The firm reports that the M&A market suffered a broad-based slowdown in the third quarter, which was the third consecutive quarter of declining M&A activity, and generated the fewest number of quarterly announcements in three and a half years. According to Crosbie’s database, there were 195 transactions announced in the third quarter, which it says is the first time M&A activity has dipped below the 200 transaction mark since the first quarter of 2009.
While the volume of deals has dropped, the value of the third quarter’s transactions was up by about 18% from teh previous quarter to approximately $40.5 billion, due in large part to large deals worth more than $1 billion.
By sector, the real estate and oil and gas sectors were the most active in the quarter, with 39 announced transactions each, but both saw declines from the prior quarter. Real estate sector activity declined significantly from 58 transactions in the previous quarter, and deals in the energy space were down from 44 transactions.

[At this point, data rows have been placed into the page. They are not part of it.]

Lemma quiet_bind {A B} (c : M A) (k : A -> M B) :
  quiet c -> (forall a, quiet (k a)) -> quiet (bind c k).
Proof.
  intros [r Hc] Hk. destruct r as [a | e].
  - destruct (Hk a) as [r' Hr']. exists r'. intro w.
    destruct (Hc w) as [out Hout].
    destruct (Hr' (with_stdout w out)) as [out' Hout'].
    exists out'. unfold bind. rewrite Hout, Hout'. reflexivity.
  - exists (Raise e). intro w. destruct (Hc w) as [out Hout].
    exists out. unfold bind. rewrite Hout. reflexivity.
Qed.

(** What [print] does: nothing but raise when the object has no text,
    and otherwise add the object to the output. *)
Lemma py_print_raises `{Formatter} (obj : pyval) (e : exn) (w : world) :
  py_str obj = Raise e -> py_print obj w = (Raise e, w).
Proof. intro H0. unfold py_print, bind, lift. rewrite H0. reflexivity. Qed.

Lemma py_print_writes `{Formatter} (obj : pyval) (s : string) (w : world) :
  py_str obj = Ok s ->
  py_print obj w = (Ok tt, with_stdout w (stdout w ++ [obj])%list).
Proof. intro H0. unfold py_print, bind, lift. rewrite H0. reflexivity. Qed.

Lemma quiet_print `{Formatter} (obj : pyval) : quiet (py_print obj).
Proof.
  destruct (py_str obj) as [s | e] eqn:Hs.
  - exists (Ok tt). intro w. exists (stdout w ++ [obj])%list.
    apply (py_print_writes obj s w Hs).
  - exists (Raise e). intro w. exists (stdout w).
    rewrite (py_print_raises obj e w Hs). destruct w; reflexivity.
Qed.

(* ================================================================= *)
(** ** Facts about [==] *)

(** For numbers it makes no difference whether the operands are one
    object. *)
Lemma py_cmp_numbers (same : bool) (a b : pyval) (n m : number) :
  as_number a = Some n -> as_number b = Some m ->
  py_cmp same a b = number_eq n m.
Proof.
  intros Ha Hb. destruct a; simpl in Ha; try discriminate Ha;
    destruct b; simpl in Hb; try discriminate Hb;
    injection Ha as <-; injection Hb as <-; reflexivity.
Qed.

Lemma py_eq_numbers (a b : pyval) (n m : number) :
  as_number a = Some n -> as_number b = Some m ->
  py_eq a b = number_eq n m.
Proof. apply py_cmp_numbers. Qed.

(** A container compared with itself is equal, whatever it holds. *)
Lemma py_cmp_same_container (a : pyval) :
  py_type a = TTuple \/ py_type a = TList \/ py_type a = TDict ->
  py_cmp true a a = true.
Proof.
  destruct a; simpl; intros [H | [H | H]]; try discriminate H; reflexivity.
Qed.

(** [==] on a point is [Point.__eq__]. *)
Lemma py_eq_Point (x y other : pyval) :
  py_eq (PPoint x y) other = Point.__eq__ (PPoint x y) other.
Proof.
  unfold Point.__eq__, py_eq. destruct other; reflexivity.
Qed.

(** A float equals itself unless it is a NaN. *)
Lemma float_self_eq (f : spec_float) :
  py_eq (PFloat f) (PFloat f) = true <-> f <> S754_nan.
Proof.
  unfold py_eq. simpl. unfold SFeqb. split.
  - intros H ->. discriminate H.
  - intro Hn. destruct f as [s | s | | s m e]; try reflexivity.
    + destruct s; reflexivity.
    + contradiction.
    + simpl. rewrite Z.compare_refl.
      assert (Hm : Pos.compare_cont Eq m m = Eq) by apply Pos.compare_refl.
      destruct s; rewrite Hm; reflexivity.
Qed.

Lemma int_self_eq (z : Z) : py_eq (PInt z) (PInt z) = true.
Proof. unfold py_eq. simpl. apply Z.eqb_refl. Qed.

Lemma SFeqb_refl_iff (f : spec_float) : SFeqb f f = true <-> f <> S754_nan.
Proof. apply (float_self_eq f). Qed.

Lemma number_self_eq (x : pyval) (n : number) :
  as_number x = Some n ->
  (py_eq x x = true <-> n <> NFloat S754_nan).
Proof.
  intro Hx. rewrite (py_eq_numbers x x n n Hx Hx).
  destruct n as [z | f]; simpl.
  - split; [discriminate | intros _; apply Z.eqb_refl].
  - rewrite SFeqb_refl_iff. split; intros Hn Hc; apply Hn; congruence.
Qed.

However, the value of energy sector transactions led all other industry sectors due to CNOOC Limited’s proposed $15.4 billion acquisition of Nexen Inc., which was the quarter’s largest deal announcement.
“In the resource sectors, volatile commodity prices and lower financing activity led to lower M&A activity, whereas industrial products was flat,” said Ed Giacomelli, managing director at Crosbie. “It appears that in many sectors activity level has more to do with sellers being in a holding pattern than it does with buyers being reluctant to transact.”
Crosbie notes that one “bright spot” in the quarter was the 13 transactions worth over $100 million involving capital groups, including seven buy-side deals. There were also a healthy number of large transactions in the quarter, in notes, with eight so-called megadeals.
“It is noteworthy that Canadian companies were involved on the buy-side in seven of the ten largest transactions this quarter,” said Giacomelli. “As uncertainty subsides, we feel that buyer appetite for acquisitions will grow which will lead to an increase in activity.”
Crosbie also reports that cross-border deals accounted for 54% of all M&A volume, which is its highest level since the first quarter of 2004. Canadian buyers continued to acquire foreign businesses in greater numbers than foreign-led take-overs of Canadian companies, but the proposed CNOOC-Nexen deal means the value of foreign-led acquisitions exceeded that of Canadian-led acquisitions in the quarter.